Même s’ils ne semblent pas réussir complètement l’utopie du réseau maillé technologique comme rhizome, ces projets décrits par Adam Rothstein semble inspiré de ce fonctionnement,
comme une relecture des utopies numérique des années 60, où la technologie devait rassembler les savoirs et aider les peuples à cohabiter, contre une homogénéisation du
web apparaît aujourd’hui insurmontable.
« The mesh strategy, while not quite fulfilling the dream of the rhizome, has proven useful in these cases for adding customers a few at a time over a long period, not requiring
the major investments of infrastructure that large ISPs require. Instead, customers can band together to connect themselves to the rest of the network—sometimes even laying
fiber optic cable themselves to a new neighborhood or another few hundred meters down the road from the last node. There is a certain distributedness to this strategy [...]» [ 1 ]
Lors d’un workshop par Eyebeam (un studio à but non lucratif qui organise des expérimentations collaboratives) intitulé « blackout simulation » où les participants devaient
bâtir des réseaux maillés (« mesh networks ») dans un monde sans internet (« In this workshop, Eyebeam will turn into an “Internet Blackout” or “Practocalypse”
(Practice Apocalypse) »), bâtissant des réseaux décentralisés locaux, nouveaux, plus petit et spécifiques aux sites dans lesquelles ils évoluent, parallèlement au web
global pyramidal. L’article de Rhizome.org se conclut par:
« But if we are to take Deleuze and Guattari at their word, the rhizome is not so much a steady state of being as it is a way of moving, thinking, and acting. [...]

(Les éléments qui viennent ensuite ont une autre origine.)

(** * mobibook.py: Kindle Mobipocket metadata extraction

    A shallow embedding of [src/mobibook.py] (class [MobiBook]) and the
    properties of its decoding pipeline: the PDB section table, the fixed
    MOBI header fields of section 0, the EXTH record walk, attribute-style
    field lookup and title resolution.

    Conventions of the embedding.
    - A Python 2 [str] is a list of bytes; a [unicode] object is a list of
      code points.
    - Python integers are unbounded, hence [Z]; no wrap-around occurs
      anywhere in the program.
    - A raised exception is the [Raise] case of [result]; the exception
      classes that the program can raise are the constructors of [exn].
    - [xrange n] is taken on a platform whose C long has 64 bits, so that
      every count that fits 32 bits is accepted. *)

From Stdlib Require Import ZArith Lia List Bool Ascii String.
From Stdlib Require Import Strings.Byte.
From Stdlib Require Import DecimalString Sorted.
From stdpp Require Import base option list gmap strings.

Local Open Scope Z_scope.

(** ** Exceptions and results *)

Inductive exn : Set :=
| MobiException        (* raise MobiException("invalid file format") *)
| StructError          (* struct.error *)
| IndexError
| AttributeError
| UnicodeDecodeError.

Inductive result (A : Type) : Type :=
| Ok (a : A)
| Raise (e : exn).
Arguments Ok {A} a.
Arguments Raise {A} e.
(** * The Rust log-callback relay of couchbase-lite-core-sys

    A shallow embedding of [couch_lite_log_retrans.cpp] and
    [couch_lite_log_retrans.hpp]: one process-wide atomic function pointer
    ([g_rust_log_callback]), the trampoline [rust_log_callback] that LiteCore
    calls for each log event, and the registration entry point
    [c4log_setRustCallback].

    The two functions are written once, as programs over the four visible
    actions of the translation unit (atomic load, atomic store, the indirect
    call through the loaded pointer, the call into LiteCore).  They are then
    run in two ways: by one thread ([run]) and by a pool of threads whose
    atomic actions interleave and whose relaxed loads may read stale values
    ([step], [exec]). *)

From stdpp Require Import base numbers list strings.
From Stdlib Require Import ZArith Lia.

Local Open Scope Z_scope.

(** ** What [c4Base.h] declares

    The header belongs to LiteCore and is not part of these sources.  The relay
    never looks inside a domain, a level or a [va_list]; it only hands them on,
    so they stay abstract.  [C4LogResult] stands for whatever the library's
    registration call hands back to its caller, and [C4LogLevel_leb] for the
    order of severities. *)
Class C4Base : Type := {
  C4LogDomain : Type;
  C4LogLevel : Type;
  va_list : Type;
  C4LogResult : Type;
  C4LogLevel_leb : C4LogLevel → C4LogLevel → bool;
}.

(** [typedef void ( *C4LogCallbackR)(C4LogDomain, C4LogLevel, const char *msg)]:
    a code address supplied by the caller; [nullptr] is address zero. *)
Definition C4LogCallbackR : Type := Z.
Definition nullptr : C4LogCallbackR := 0.

(** LiteCore's own callback type (with the trailing [va_list]).  The only
    values of that type this translation unit mentions are the address of its
    static function [rust_log_callback] and, for comparison, null. *)
Inductive C4LogCallback : Type :=
  | C4LogCallback_nullptr
  | addr_rust_log_callback.

(** ** Programs

    [Prog A] is a finite tree of visible actions ending in a value of [A]. *)
Inductive Prog `{C4Base} (A : Type) : Type :=
  | Ret (a : A)
  | AtomicLoad (k : C4LogCallbackR → Prog A)
  | AtomicStore (v : C4LogCallbackR) (k : Prog A)
  | CallSink (f : C4LogCallbackR) (d : C4LogDomain) (l : C4LogLevel)
             (msg : string) (k : Prog A)
  | CallWriteToCallback (level : C4LogLevel) (callback : C4LogCallback)
                        (flag : bool) (k : C4LogResult → Prog A).

Arguments Ret {_ A} a.
Arguments AtomicLoad {_ A} k.
Arguments AtomicStore {_ A} v k.
Arguments CallSink {_ A} f d l msg k.
Arguments CallWriteToCallback {_ A} level callback flag k.

Fixpoint Prog_bind `{C4Base} {A B : Type} (f : A → Prog B) (p : Prog A) : Prog B :=
  match p with
  | Ret a => f a
  | AtomicLoad k => AtomicLoad (λ v, Prog_bind f (k v))
  | AtomicStore v k => AtomicStore v (Prog_bind f k)
  | CallSink g d l msg k => CallSink g d l msg (Prog_bind f k)
  | CallWriteToCallback level cb flag k =>
      CallWriteToCallback level cb flag (λ r, Prog_bind f (k r))
  end.

#[export] Instance Prog_ret `{C4Base} : MRet Prog := λ A a, Ret a.
#[export] Instance Prog_mbind `{C4Base} : MBind Prog := λ A B f p, Prog_bind f p.

(** [g_rust_log_callback.load(std::memory_order_relaxed)] *)
Definition g_rust_log_callback_load `{C4Base} : Prog C4LogCallbackR :=
  AtomicLoad Ret.

(** [g_rust_log_callback.store(v, std::memory_order_relaxed)] *)
Definition g_rust_log_callback_store `{C4Base} (v : C4LogCallbackR) : Prog unit :=
  AtomicStore v (Ret tt).

(** The call [f(d, l, msg)] through a [C4LogCallbackR]. *)
Definition call `{C4Base} (f : C4LogCallbackR) (d : C4LogDomain) (l : C4LogLevel)
    (msg : string) : Prog unit :=
  CallSink f d l msg (Ret tt).

(** The call of LiteCore's [c4log_writeToCallback(level, callback, flag)]. *)
Definition c4log_writeToCallback `{C4Base} (level : C4LogLevel)
    (callback : C4LogCallback) (flag : bool) : Prog C4LogResult :=
  CallWriteToCallback level callback flag Ret.

(** ** The translation unit *)

(** [static void rust_log_callback(C4LogDomain d, C4LogLevel l,
                                   const char *fmt, va_list)].
    The fourth parameter has no name in the source and is never read.  The
    source calls its local variable [rust_log_callback] too; here it is
    [loaded]. *)
Definition rust_log_callback `{C4Base} (d : C4LogDomain) (l : C4LogLevel)
    (fmt : string) (_ : va_list) : Prog unit :=
  loaded ← g_rust_log_callback_load;
  if negb (loaded =? nullptr) then call loaded d l fmt else mret tt.

(** [void c4log_setRustCallback(C4LogLevel level, C4LogCallbackR callback) noexcept].
    The call of [c4log_writeToCallback] is an expression statement: whatever it
    evaluates to is dropped. *)
Definition c4log_setRustCallback `{C4Base} (level : C4LogLevel)
    (callback : C4LogCallbackR) : Prog unit :=
  g_rust_log_callback_store callback;;
  _ ← c4log_writeToCallback level addr_rust_log_callback true;
  mret tt.

(** What a [C4LogCallback] does when LiteCore calls it. *)
Definition invoke_C4LogCallback `{C4Base} (cb : C4LogCallback) (d : C4LogDomain)
    (l : C4LogLevel) (fmt : string) (args : va_list) : option (Prog unit) :=
  match cb with
  | C4LogCallback_nullptr => None
  | addr_rust_log_callback => Some (rust_log_callback d l fmt args)
  end.

(** ** One thread

    The visible actions, in the order they happen. *)
Inductive event `{C4Base} : Type :=
  | EvLoad (v : C4LogCallbackR)
  | EvStore (v : C4LogCallbackR)
  | EvCall (f : C4LogCallbackR) (d : C4LogDomain) (l : C4LogLevel) (msg : string)
  | EvWriteToCallback (level : C4LogLevel) (callback : C4LogCallback) (flag : bool).

(** The process as one thread sees it: the atomic global (line 6 of the .cpp)
    and the actions so far, oldest first. *)
Record state `{C4Base} : Type := mkState {
  g_rust_log_callback : C4LogCallbackR;
  trace : list event;
}.

(** [static std::atomic<C4LogCallbackR> g_rust_log_callback{nullptr}] *)
Definition initial_state `{C4Base} : state :=
  {| g_rust_log_callback := nullptr; trace := [] |}.

Definition record `{C4Base} (e : event) (s : state) : state :=
  {| g_rust_log_callback := g_rust_log_callback s; trace := trace s ++ [e] |}.

(** LiteCore's side of [c4log_writeToCallback]: what it hands back, as a
    function of everything that happened before and of the arguments. *)
Definition library `{C4Base} : Type :=
  list event → C4LogLevel → C4LogCallback → bool → C4LogResult.

(** A call through a null function pointer has no defined behaviour; the run
    stops there. *)
Inductive result `{C4Base} (A : Type) : Type :=
  | Done (a : A) (s : state)
  | NullCall (s : state).
Arguments Done {_ A} a s.
Arguments NullCall {_ A} s.

(** The callee of [EvCall] is the caller's code and lies outside the unit: the
    call is recorded, its own effects are not followed. *)
Fixpoint run `{C4Base} {A : Type} (lib : library) (p : Prog A) (s : state) : result A :=
  match p with
  | Ret a => Done a s
  | AtomicLoad k =>
      let v := g_rust_log_callback s in
      run lib (k v) (record (EvLoad v) s)
  | AtomicStore v k =>
      run lib k {| g_rust_log_callback := v; trace := trace s ++ [EvStore v] |}
  | CallSink f d l msg k =>
      if f =? nullptr then NullCall s
      else run lib k (record (EvCall f d l msg) s)
  | CallWriteToCallback level cb flag k =>
      let r := lib (trace s) level cb flag in
      run lib (k r) (record (EvWriteToCallback level cb flag) s)
  end.

(** Calls made one after the other. *)
Fixpoint run_all `{C4Base} (lib : library) (ps : list (Prog unit)) (s : state)
    : result unit :=
  match ps with
  | [] => Done tt s
  | p :: ps' =>
      match run lib p s with
      | Done _ s' => run_all lib ps' s'
      | NullCall s' => NullCall s'
      end
  end.

(** An entry into the unit from outside. *)
Inductive invocation `{C4Base} : Type :=
  | Call_setRustCallback (level : C4LogLevel) (callback : C4LogCallbackR)
  | Call_trampoline (d : C4LogDomain) (l : C4LogLevel) (fmt : string) (args : va_list).
Lemma no_key_matches (keys : list string) s :
  s ∉ keys ->
  sum_list (map (fun k => if String.eqb s k then 1%nat else 0%nat) keys) = 0%nat.
Proof.
  induction keys as [|k keys IH]; intros Hout; [reflexivity|].
  apply not_elem_of_cons in Hout as [Hne Hout]. simpl.
  destruct (String.eqb_spec s k) as [-> | _]; [contradiction|].
  now apply IH.
Qed.

(** A label matches exactly one of the distinct keys that contain it. *)
Lemma one_key_matches (keys : list string) s :
  NoDup keys -> s ∈ keys ->
  sum_list (map (fun k => if String.eqb s k then 1%nat else 0%nat) keys) = 1%nat.
Proof.
  induction 1 as [|k keys Hfresh Hnd IH]; intros Hin; [inversion Hin|].
  simpl. destruct (String.eqb_spec s k) as [-> | Hne].
  - now rewrite no_key_matches.
  - apply elem_of_cons in Hin as [? | Hin]; [contradiction|]. now rewrite IH.
Qed.

Lemma matching_keys (keys : list string) (c : cell) (b : bool) :
  NoDup keys -> (forall k, c = Str k -> k ∈ keys) ->
  sum_list (map (fun k => if is_label k c && b then 1%nat else 0%nat) keys) =
  if match c with Str _ => true | _ => false end && b then 1%nat else 0%nat.
Proof.
  intros Hnd Hc. destruct b.
  - rewrite (map_ext _ (fun k => if is_label k c then 1%nat else 0%nat))
      by (intros k; now rewrite andb_true_r).
    rewrite andb_true_r. destruct c as [|x|s]; cbn [is_label].
    + apply sum_list_zero.
    + apply sum_list_zero.
    + apply one_key_matches; [exact Hnd|now apply Hc].
  - rewrite (map_ext _ (fun _ => 0%nat))
      by (intros k; now rewrite andb_false_r).
    rewrite andb_false_r. apply sum_list_zero.
Qed.

Lemma sum_group_counts (keys : list string) (rs : list (cell * cell)) :
  NoDup keys ->
  (forall r k, r ∈ rs -> r.1 = Str k -> k ∈ keys) ->
  sum_list (map (fun k => count_rows (fun r => in_group k r && has_value r) rs)
                keys) =
  count_rows (fun r => has_label r && has_value r) rs.
Proof.
  intros Hnd. induction rs as [|r rs IH]; intros Hkeys.
  - unfold count_rows. cbn [List.filter length]. apply sum_list_zero.
  - rewrite (map_ext _
               (fun k => ((if in_group k r && has_value r then 1 else 0) +
                          count_rows (fun r => in_group k r && has_value r) rs)%nat))
      by (intros k; apply count_rows_cons).
    rewrite sum_list_plus, IH, count_rows_cons
      by (intros r' k Hr'; apply Hkeys; now right).
    f_equal. unfold in_group, has_label.
    apply matching_keys; [exact Hnd|].
    intros k Hk. apply (Hkeys r k); [now left|exact Hk].
Qed.

(** X5.  The counts of the printed table add up to the number of rows
    that have both a category label and a latency: a row without a label
    is counted in no group. *)
Theorem counts_add_up fs csv_file df key values table :
  fs !! csv_file = Some (CsvFile df) ->
  getitem df "cache_type" = Some key ->
  getitem df "latency_us" = Some values ->
  printed_tables (trace (plot_results csv_file fs)) = [table] ->
  sum_list (map (fun row => count row.2) table) =
  count_rows (fun r => has_label r && has_value r) (rows key values).
Proof.
  intros Hfs Hk Hv Hprinted.
  destruct (decide (group_keys key = [])) as [Hnil|Hne].
  { rewrite (plot_results_boxplot_raises fs csv_file df key values
               Hfs Hk Hv Hnil) in Hprinted. discriminate. }
  destruct (groups_plottable_or_not key values (group_keys key)) as [Hall|Hex].
  - rewrite (plot_results_prints fs csv_file df key values Hfs Hk Hv Hne Hall)
      in Hprinted.
    cbn [trace fst snd] in Hprinted.
    rewrite printed_tables_complete in Hprinted.
    injection Hprinted as <-. unfold summary_table. rewrite map_map.
    cbn [snd describe count].
    rewrite (map_ext _ (fun k => count_rows (fun r => in_group k r && has_value r)
                                            (rows key values)))
      by (intros k; apply group_count).
    apply sum_group_counts; [apply group_keys_NoDup|].
    intros [c v] k Hr Hc. cbn [fst] in Hc. subst c.
    apply elem_of_group_keys. unfold rows in Hr.
    now apply elem_of_zip_l in Hr.
  - destruct (plot_results_hist_raises fs csv_file df key values Hfs Hk Hv Hex)
      as [plotted Hrun].
    rewrite Hrun in Hprinted. cbn [trace fst snd] in Hprinted.
    rewrite printed_tables_raised in Hprinted. discriminate.
Qed.

Lemma counts_add_up_witness :
  let fs : gmap string node := {[ "results.csv" := CsvFile table_with_gap ]} in
  let key := [Str "LocalLRU"; Str "LocalLRU"] in
  let values := [Num (125 # 10); NA] in
  sum_list (map (fun row => count row.2) (summary_table key values)) =
  count_rows (fun r => has_label r && has_value r) (rows key values).
Proof.
  apply (counts_add_up {[ "results.csv" := CsvFile table_with_gap ]}
           "results.csv" table_with_gap).
  - reflexivity.
  - reflexivity.
  - reflexivity.
  - vm_compute. reflexivity.
Defined.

Power exists vertically, and artists and activists respond horizontally. If this century is Deleuzian, and our networks are becoming like rhizomes, it not because they
were already decentralized. Rather, it it is because they now must be, in order to survive. » [ 1 ]
On pense notamment à des réseaux maillés qui ont émergé durant les révolutions arabes qui perdurent aujourd’hui, Open Mesh Project créé durant la révolution égyptienne de
2011, ou Occupy.here, un projet qui perdure après la mouvance politique qui l’a engendré, des fuites qui n’en finissent pas de bourgeonner, à la manière de la mauvaise herbe
qui croît par le milieu. Mais peut-on considérer ces réseaux comme une fuite du réseau dominante d’internet ? ou un « internet local » qui se désolidarise pour échapper aux
contrôles des points de pouvoirs des différentes Stack ? Une chose est sûr, ce sont des vies connectés par la logique du mouvement, unies par un idéal horizontal.
« Nous sommes fatigués de l’arbre. Nous ne devons plus croire aux arbres, aux racines ni aux radicelles, nous en avons trop souffert. Toute la culture arborescente est
fondée sur eux , de la biologie à la linguistique. » [ 2 ]
Il en convient donc de se ré-approprier cette révolution scientifique qu’est Internet et les nouvelles sources de pouvoir qui se sont développé inhérentes à son fonctionnement.
Une des solutions est peut-être d’utiliser des réseaux locaux épousant les flux révolutionnaires pour les faire bourgeonner et se répandre.
Le modèle d’internet ne correspond donc pas comme image du réseau rhizome, cependant l’héritage de Deleuze et Guattari semble indispensable dans la conception et l’amélioration
d’un web réellement commun et démocratique. En faisant cette dissertation j’ai pris conscience de plusieurs problèmes liés à l’infrastructure du web et comment celle-ci est
considérée, vendue, démontrant l’utilité de se replonger dans le travail des ces deux théoriciens.